Output, exactly and in full, the entries that appear below.
Task data: Begin
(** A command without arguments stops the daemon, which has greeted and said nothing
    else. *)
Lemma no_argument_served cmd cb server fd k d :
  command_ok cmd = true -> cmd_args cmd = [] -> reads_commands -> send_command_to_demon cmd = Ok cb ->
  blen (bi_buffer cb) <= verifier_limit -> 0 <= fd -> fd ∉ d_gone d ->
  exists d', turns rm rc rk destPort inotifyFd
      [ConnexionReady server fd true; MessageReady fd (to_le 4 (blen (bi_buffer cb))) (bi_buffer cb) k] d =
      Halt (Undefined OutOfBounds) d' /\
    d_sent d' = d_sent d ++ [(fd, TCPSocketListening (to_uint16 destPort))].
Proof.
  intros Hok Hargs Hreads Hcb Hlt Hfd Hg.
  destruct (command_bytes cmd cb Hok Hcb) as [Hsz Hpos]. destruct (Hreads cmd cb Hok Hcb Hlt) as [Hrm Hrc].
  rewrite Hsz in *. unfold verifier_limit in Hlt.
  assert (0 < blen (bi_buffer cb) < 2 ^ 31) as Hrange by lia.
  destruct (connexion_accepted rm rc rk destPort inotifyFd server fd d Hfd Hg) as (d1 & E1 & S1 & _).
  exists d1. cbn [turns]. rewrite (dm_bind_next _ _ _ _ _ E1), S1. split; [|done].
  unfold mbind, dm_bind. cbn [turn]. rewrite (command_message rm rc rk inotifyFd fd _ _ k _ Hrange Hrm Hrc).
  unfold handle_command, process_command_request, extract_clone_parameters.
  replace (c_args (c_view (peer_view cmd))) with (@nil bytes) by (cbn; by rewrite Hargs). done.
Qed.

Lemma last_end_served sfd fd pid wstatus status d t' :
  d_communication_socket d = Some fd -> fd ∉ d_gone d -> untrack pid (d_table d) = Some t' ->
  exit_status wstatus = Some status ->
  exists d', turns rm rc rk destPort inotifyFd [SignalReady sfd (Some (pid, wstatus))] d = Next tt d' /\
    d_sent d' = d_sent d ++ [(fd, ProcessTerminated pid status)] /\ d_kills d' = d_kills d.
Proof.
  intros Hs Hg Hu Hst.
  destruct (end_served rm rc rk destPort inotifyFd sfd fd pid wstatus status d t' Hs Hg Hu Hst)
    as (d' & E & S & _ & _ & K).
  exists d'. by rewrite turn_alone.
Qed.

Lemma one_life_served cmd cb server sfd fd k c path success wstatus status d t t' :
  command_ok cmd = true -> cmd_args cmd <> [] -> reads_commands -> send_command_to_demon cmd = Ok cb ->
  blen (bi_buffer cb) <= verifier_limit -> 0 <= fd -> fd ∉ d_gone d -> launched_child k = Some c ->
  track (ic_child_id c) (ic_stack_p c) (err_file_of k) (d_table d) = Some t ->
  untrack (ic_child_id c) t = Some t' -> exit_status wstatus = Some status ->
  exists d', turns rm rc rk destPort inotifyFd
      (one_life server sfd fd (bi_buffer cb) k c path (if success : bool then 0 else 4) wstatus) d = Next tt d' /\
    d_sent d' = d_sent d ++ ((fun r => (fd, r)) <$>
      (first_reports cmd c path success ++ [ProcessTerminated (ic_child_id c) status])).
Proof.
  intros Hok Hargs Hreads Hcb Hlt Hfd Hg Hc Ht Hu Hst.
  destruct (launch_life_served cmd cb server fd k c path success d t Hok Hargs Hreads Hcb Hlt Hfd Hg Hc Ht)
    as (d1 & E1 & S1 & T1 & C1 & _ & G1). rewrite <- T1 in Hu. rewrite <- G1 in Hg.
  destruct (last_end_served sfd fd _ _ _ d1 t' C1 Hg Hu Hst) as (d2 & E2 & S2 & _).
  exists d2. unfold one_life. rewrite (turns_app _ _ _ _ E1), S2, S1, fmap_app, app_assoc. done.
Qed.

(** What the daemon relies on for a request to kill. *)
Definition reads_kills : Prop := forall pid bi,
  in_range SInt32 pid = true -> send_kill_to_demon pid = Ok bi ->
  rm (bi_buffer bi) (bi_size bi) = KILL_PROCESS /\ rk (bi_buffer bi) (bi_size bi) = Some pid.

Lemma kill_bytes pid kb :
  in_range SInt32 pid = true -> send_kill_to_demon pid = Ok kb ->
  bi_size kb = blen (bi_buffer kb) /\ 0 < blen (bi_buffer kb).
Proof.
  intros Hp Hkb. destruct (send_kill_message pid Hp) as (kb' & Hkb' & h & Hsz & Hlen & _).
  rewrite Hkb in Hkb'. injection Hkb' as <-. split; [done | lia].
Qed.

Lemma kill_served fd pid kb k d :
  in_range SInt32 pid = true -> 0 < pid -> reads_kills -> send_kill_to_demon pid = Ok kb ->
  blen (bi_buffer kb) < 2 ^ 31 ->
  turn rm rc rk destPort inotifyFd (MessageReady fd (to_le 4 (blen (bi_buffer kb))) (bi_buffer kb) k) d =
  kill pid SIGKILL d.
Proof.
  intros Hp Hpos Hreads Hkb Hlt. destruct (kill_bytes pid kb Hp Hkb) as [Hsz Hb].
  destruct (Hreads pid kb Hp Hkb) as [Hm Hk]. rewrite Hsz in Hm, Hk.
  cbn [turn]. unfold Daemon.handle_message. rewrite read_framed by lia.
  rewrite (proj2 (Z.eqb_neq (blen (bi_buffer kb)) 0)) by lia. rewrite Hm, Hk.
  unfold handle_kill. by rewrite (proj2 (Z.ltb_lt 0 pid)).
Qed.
Task data: End
- [Answer to the exercise]:
(** A command without arguments stops the daemon, which has greeted and said nothing
    else. *)
Lemma no_argument_served cmd cb server fd k d :
  command_ok cmd = true -> cmd_args cmd = [] -> reads_commands -> send_command_to_demon cmd = Ok cb ->
  blen (bi_buffer cb) <= verifier_limit -> 0 <= fd -> fd ∉ d_gone d ->
  exists d', turns rm rc rk destPort inotifyFd
      [ConnexionReady server fd true; MessageReady fd (to_le 4 (blen (bi_buffer cb))) (bi_buffer cb) k] d =
      Halt (Undefined OutOfBounds) d' /\
    d_sent d' = d_sent d ++ [(fd, TCPSocketListening (to_uint16 destPort))].
Proof.
  intros Hok Hargs Hreads Hcb Hlt Hfd Hg.
  destruct (command_bytes cmd cb Hok Hcb) as [Hsz Hpos]. destruct (Hreads cmd cb Hok Hcb Hlt) as [Hrm Hrc].
  rewrite Hsz in *. unfold verifier_limit in Hlt.
  assert (0 < blen (bi_buffer cb) < 2 ^ 31) as Hrange by lia.
  destruct (connexion_accepted rm rc rk destPort inotifyFd server fd d Hfd Hg) as (d1 & E1 & S1 & _).
  exists d1. cbn [turns]. rewrite (dm_bind_next _ _ _ _ _ E1), S1. split; [|done].
  unfold mbind, dm_bind. cbn [turn]. rewrite (command_message rm rc rk inotifyFd fd _ _ k _ Hrange Hrm Hrc).
  unfold handle_command, process_command_request, extract_clone_parameters.
  replace (c_args (c_view (peer_view cmd))) with (@nil bytes) by (cbn; by rewrite Hargs). done.
Qed.

Lemma last_end_served sfd fd pid wstatus status d t' :
  d_communication_socket d = Some fd -> fd ∉ d_gone d -> untrack pid (d_table d) = Some t' ->
  exit_status wstatus = Some status ->
  exists d', turns rm rc rk destPort inotifyFd [SignalReady sfd (Some (pid, wstatus))] d = Next tt d' /\
    d_sent d' = d_sent d ++ [(fd, ProcessTerminated pid status)] /\ d_kills d' = d_kills d.
Proof.
  intros Hs Hg Hu Hst.
  destruct (end_served rm rc rk destPort inotifyFd sfd fd pid wstatus status d t' Hs Hg Hu Hst)
    as (d' & E & S & _ & _ & K).
  exists d'. by rewrite turn_alone.
Qed.

Lemma one_life_served cmd cb server sfd fd k c path success wstatus status d t t' :
  command_ok cmd = true -> cmd_args cmd <> [] -> reads_commands -> send_command_to_demon cmd = Ok cb ->
  blen (bi_buffer cb) <= verifier_limit -> 0 <= fd -> fd ∉ d_gone d -> launched_child k = Some c ->
  track (ic_child_id c) (ic_stack_p c) (err_file_of k) (d_table d) = Some t ->
  untrack (ic_child_id c) t = Some t' -> exit_status wstatus = Some status ->
  exists d', turns rm rc rk destPort inotifyFd
      (one_life server sfd fd (bi_buffer cb) k c path (if success : bool then 0 else 4) wstatus) d = Next tt d' /\
    d_sent d' = d_sent d ++ ((fun r => (fd, r)) <$>
      (first_reports cmd c path success ++ [ProcessTerminated (ic_child_id c) status])).
Proof.
  intros Hok Hargs Hreads Hcb Hlt Hfd Hg Hc Ht Hu Hst.
  destruct (launch_life_served cmd cb server fd k c path success d t Hok Hargs Hreads Hcb Hlt Hfd Hg Hc Ht)
    as (d1 & E1 & S1 & T1 & C1 & _ & G1). rewrite <- T1 in Hu. rewrite <- G1 in Hg.
  destruct (last_end_served sfd fd _ _ _ d1 t' C1 Hg Hu Hst) as (d2 & E2 & S2 & _).
  exists d2. unfold one_life. rewrite (turns_app _ _ _ _ E1), S2, S1, fmap_app, app_assoc. done.
Qed.

(** What the daemon relies on for a request to kill. *)
Definition reads_kills : Prop := forall pid bi,
  in_range SInt32 pid = true -> send_kill_to_demon pid = Ok bi ->
  rm (bi_buffer bi) (bi_size bi) = KILL_PROCESS /\ rk (bi_buffer bi) (bi_size bi) = Some pid.

Lemma kill_bytes pid kb :
  in_range SInt32 pid = true -> send_kill_to_demon pid = Ok kb ->
  bi_size kb = blen (bi_buffer kb) /\ 0 < blen (bi_buffer kb).
Proof.
  intros Hp Hkb. destruct (send_kill_message pid Hp) as (kb' & Hkb' & h & Hsz & Hlen & _).
  rewrite Hkb in Hkb'. injection Hkb' as <-. split; [done | lia].
Qed.

Lemma kill_served fd pid kb k d :
  in_range SInt32 pid = true -> 0 < pid -> reads_kills -> send_kill_to_demon pid = Ok kb ->
  blen (bi_buffer kb) < 2 ^ 31 ->
  turn rm rc rk destPort inotifyFd (MessageReady fd (to_le 4 (blen (bi_buffer kb))) (bi_buffer kb) k) d =
  kill pid SIGKILL d.
Proof.
  intros Hp Hpos Hreads Hkb Hlt. destruct (kill_bytes pid kb Hp Hkb) as [Hsz Hb].
  destruct (Hreads pid kb Hp Hkb) as [Hm Hk]. rewrite Hsz in Hm, Hk.
  cbn [turn]. unfold Daemon.handle_message. rewrite read_framed by lia.
  rewrite (proj2 (Z.eqb_neq (blen (bi_buffer kb)) 0)) by lia. rewrite Hm, Hk.
  unfold handle_kill. by rewrite (proj2 (Z.ltb_lt 0 pid)).
Qed.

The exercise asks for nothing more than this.